▶ _Exercise details_:
Using the records that appear below, write out exactly the lines from the one with "exists v. split; [done|]." through the one with "info_buckets := 2 ^ Z.log2_up (Z.max (JS.ceil_div (3 * capacity)", keeping both end lines.

▶ _Dataset extract_:
....

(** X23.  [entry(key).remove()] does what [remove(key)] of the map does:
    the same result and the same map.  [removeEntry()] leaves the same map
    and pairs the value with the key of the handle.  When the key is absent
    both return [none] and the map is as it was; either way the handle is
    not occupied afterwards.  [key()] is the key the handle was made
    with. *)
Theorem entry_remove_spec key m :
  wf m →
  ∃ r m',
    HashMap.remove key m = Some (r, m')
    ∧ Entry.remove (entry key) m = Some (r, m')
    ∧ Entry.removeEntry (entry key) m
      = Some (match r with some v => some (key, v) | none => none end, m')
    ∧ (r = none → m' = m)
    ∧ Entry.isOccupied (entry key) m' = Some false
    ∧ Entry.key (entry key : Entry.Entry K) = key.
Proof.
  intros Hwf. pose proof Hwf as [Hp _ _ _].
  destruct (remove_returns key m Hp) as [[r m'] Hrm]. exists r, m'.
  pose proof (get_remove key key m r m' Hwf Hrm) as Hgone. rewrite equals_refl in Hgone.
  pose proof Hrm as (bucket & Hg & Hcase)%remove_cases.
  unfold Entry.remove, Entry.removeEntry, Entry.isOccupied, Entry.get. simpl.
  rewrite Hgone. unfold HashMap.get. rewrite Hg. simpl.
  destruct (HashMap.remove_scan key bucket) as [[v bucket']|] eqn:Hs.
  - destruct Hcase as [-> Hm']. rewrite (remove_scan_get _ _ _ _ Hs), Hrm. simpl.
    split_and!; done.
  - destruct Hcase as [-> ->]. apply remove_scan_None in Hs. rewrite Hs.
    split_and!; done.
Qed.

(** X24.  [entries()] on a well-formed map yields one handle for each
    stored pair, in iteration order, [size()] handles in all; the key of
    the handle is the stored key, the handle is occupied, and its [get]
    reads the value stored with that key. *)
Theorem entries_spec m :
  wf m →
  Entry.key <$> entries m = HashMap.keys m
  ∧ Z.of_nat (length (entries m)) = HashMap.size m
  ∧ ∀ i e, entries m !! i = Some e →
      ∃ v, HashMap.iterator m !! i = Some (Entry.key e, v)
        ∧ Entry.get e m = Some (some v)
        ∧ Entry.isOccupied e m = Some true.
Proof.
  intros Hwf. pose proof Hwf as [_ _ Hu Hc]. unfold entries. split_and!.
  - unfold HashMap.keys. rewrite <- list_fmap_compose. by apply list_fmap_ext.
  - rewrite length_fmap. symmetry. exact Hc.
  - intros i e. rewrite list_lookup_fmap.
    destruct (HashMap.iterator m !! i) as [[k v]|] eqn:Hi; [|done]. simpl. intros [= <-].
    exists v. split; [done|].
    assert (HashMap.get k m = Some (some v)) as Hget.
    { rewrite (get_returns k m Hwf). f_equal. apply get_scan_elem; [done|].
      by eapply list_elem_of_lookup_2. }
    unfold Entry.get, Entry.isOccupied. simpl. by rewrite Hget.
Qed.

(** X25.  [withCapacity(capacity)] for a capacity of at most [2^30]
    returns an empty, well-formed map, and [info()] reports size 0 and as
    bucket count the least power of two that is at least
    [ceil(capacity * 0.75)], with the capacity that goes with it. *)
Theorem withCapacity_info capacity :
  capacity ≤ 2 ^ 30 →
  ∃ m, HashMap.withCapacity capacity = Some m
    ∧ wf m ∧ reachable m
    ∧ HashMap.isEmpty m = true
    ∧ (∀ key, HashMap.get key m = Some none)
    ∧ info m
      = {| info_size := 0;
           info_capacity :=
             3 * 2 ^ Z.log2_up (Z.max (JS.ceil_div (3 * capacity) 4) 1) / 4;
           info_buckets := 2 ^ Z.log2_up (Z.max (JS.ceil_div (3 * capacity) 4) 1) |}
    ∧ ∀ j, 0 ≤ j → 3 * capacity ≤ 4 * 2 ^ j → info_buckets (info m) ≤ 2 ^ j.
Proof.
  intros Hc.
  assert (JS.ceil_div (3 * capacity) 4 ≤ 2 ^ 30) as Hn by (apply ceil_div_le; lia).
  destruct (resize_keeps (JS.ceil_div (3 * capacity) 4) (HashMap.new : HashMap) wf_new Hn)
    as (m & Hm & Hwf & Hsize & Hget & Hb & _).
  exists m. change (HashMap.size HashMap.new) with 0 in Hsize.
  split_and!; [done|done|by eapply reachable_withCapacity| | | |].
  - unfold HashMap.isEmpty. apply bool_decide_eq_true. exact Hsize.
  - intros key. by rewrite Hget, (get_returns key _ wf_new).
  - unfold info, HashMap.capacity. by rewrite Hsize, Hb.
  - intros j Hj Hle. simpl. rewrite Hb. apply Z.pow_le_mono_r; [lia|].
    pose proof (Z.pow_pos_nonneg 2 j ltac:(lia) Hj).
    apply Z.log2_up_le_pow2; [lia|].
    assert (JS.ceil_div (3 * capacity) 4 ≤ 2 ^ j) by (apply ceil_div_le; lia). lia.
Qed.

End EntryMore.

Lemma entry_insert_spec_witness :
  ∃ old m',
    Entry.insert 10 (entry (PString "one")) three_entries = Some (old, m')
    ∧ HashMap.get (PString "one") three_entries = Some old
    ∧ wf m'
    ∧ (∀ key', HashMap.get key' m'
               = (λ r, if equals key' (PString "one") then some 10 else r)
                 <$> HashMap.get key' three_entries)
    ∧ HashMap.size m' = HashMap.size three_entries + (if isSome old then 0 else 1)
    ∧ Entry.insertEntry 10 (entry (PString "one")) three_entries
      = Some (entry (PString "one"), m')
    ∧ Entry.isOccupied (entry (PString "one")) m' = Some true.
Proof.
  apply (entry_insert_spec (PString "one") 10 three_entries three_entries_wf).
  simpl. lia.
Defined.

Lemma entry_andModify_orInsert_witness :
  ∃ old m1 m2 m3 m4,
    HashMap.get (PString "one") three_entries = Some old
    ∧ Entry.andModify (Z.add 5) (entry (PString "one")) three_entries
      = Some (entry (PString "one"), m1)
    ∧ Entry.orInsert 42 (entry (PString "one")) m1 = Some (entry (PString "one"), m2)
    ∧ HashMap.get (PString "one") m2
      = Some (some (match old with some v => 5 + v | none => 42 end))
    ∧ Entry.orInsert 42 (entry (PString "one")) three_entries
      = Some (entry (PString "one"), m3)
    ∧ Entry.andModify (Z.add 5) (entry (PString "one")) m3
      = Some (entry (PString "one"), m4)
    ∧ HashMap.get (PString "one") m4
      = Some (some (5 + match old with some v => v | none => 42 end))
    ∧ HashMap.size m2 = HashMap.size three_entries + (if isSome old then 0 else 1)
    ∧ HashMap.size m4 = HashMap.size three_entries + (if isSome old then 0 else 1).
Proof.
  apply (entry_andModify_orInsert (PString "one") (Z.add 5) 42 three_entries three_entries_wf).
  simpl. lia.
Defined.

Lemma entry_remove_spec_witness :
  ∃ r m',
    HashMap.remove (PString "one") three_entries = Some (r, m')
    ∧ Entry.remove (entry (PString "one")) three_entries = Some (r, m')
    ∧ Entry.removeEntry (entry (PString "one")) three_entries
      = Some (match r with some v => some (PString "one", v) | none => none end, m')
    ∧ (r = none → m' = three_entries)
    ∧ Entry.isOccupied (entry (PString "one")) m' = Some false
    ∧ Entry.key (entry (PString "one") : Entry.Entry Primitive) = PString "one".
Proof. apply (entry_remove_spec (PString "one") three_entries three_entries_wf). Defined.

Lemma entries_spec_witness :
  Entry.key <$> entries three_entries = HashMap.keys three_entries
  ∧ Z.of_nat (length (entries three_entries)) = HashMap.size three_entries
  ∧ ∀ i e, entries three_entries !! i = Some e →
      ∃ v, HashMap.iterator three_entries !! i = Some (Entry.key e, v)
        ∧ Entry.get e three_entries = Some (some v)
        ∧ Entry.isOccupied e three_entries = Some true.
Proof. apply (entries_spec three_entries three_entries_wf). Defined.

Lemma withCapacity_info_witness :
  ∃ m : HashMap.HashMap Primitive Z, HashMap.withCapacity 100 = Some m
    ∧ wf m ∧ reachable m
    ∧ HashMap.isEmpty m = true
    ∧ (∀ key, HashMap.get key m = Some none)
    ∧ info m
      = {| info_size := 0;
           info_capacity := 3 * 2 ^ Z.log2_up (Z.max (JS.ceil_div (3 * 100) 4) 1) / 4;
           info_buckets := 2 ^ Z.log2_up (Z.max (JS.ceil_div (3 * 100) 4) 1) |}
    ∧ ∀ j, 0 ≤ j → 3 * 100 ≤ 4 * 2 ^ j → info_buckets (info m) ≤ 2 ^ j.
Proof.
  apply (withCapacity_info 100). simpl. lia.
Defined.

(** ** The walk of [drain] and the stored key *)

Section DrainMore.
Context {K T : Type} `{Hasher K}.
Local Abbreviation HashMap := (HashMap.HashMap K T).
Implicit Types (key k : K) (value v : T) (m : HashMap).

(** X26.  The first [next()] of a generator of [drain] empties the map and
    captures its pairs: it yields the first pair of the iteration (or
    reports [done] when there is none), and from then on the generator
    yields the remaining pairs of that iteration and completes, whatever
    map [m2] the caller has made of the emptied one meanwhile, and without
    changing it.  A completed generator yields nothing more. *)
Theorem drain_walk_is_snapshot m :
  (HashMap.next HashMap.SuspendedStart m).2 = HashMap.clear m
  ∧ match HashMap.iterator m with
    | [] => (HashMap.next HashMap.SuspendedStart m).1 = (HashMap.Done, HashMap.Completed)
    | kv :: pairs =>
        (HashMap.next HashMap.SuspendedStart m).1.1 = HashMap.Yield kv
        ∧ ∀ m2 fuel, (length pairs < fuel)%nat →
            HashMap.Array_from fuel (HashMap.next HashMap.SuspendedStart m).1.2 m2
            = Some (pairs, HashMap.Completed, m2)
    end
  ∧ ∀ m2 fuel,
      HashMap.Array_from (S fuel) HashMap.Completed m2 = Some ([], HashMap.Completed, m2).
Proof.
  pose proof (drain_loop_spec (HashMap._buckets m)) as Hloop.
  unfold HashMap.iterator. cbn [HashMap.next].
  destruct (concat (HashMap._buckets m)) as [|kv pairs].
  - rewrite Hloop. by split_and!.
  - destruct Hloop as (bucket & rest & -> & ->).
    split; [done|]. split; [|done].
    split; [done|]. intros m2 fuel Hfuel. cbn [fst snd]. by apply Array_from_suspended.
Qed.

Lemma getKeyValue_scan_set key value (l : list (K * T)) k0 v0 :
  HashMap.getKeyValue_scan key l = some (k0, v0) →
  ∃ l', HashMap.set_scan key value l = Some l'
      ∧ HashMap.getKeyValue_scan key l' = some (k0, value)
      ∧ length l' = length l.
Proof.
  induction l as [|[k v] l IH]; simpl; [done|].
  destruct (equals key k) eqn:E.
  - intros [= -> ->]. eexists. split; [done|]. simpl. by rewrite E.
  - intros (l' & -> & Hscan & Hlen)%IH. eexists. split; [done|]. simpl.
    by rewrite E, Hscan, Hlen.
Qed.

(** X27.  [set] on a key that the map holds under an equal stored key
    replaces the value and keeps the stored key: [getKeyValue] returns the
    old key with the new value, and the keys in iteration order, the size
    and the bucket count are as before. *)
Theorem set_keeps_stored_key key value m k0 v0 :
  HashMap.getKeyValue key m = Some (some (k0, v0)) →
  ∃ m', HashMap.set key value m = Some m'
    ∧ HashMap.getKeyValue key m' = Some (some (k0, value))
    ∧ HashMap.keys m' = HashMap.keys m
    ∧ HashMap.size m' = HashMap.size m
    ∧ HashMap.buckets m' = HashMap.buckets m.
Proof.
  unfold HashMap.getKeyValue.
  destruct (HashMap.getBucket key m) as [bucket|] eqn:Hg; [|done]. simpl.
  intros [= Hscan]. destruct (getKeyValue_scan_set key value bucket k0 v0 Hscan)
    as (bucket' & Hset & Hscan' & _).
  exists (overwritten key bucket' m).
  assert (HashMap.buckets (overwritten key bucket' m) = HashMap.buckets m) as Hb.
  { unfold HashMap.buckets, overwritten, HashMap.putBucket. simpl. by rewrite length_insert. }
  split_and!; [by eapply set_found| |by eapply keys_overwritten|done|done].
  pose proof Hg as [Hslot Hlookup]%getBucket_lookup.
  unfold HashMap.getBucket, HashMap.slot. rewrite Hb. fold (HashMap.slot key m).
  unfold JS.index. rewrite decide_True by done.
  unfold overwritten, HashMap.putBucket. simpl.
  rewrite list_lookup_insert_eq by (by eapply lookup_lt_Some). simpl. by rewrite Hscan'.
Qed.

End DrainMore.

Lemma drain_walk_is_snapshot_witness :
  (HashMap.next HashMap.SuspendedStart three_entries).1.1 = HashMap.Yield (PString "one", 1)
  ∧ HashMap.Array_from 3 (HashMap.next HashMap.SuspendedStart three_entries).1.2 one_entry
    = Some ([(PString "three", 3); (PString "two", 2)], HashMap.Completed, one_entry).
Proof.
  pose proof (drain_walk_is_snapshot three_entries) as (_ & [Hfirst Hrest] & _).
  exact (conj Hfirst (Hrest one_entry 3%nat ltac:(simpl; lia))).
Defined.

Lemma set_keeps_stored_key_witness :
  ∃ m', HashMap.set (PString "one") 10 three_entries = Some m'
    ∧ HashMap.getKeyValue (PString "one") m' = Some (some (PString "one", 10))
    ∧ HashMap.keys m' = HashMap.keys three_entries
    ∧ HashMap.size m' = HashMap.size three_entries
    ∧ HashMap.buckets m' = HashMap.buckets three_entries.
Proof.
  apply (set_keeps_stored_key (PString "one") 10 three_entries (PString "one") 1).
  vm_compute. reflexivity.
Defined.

....

▶ _Answer for the task_:
    exists v. split; [done|].
    assert (HashMap.get k m = Some (some v)) as Hget.
    { rewrite (get_returns k m Hwf). f_equal. apply get_scan_elem; [done|].
      by eapply list_elem_of_lookup_2. }
    unfold Entry.get, Entry.isOccupied. simpl. by rewrite Hget.
Qed.

(** X25.  [withCapacity(capacity)] for a capacity of at most [2^30]
    returns an empty, well-formed map, and [info()] reports size 0 and as
    bucket count the least power of two that is at least
    [ceil(capacity * 0.75)], with the capacity that goes with it. *)
Theorem withCapacity_info capacity :
  capacity ≤ 2 ^ 30 →
  ∃ m, HashMap.withCapacity capacity = Some m
    ∧ wf m ∧ reachable m
    ∧ HashMap.isEmpty m = true
    ∧ (∀ key, HashMap.get key m = Some none)
    ∧ info m
      = {| info_size := 0;
           info_capacity :=
             3 * 2 ^ Z.log2_up (Z.max (JS.ceil_div (3 * capacity) 4) 1) / 4;
           info_buckets := 2 ^ Z.log2_up (Z.max (JS.ceil_div (3 * capacity) 4) 1) |}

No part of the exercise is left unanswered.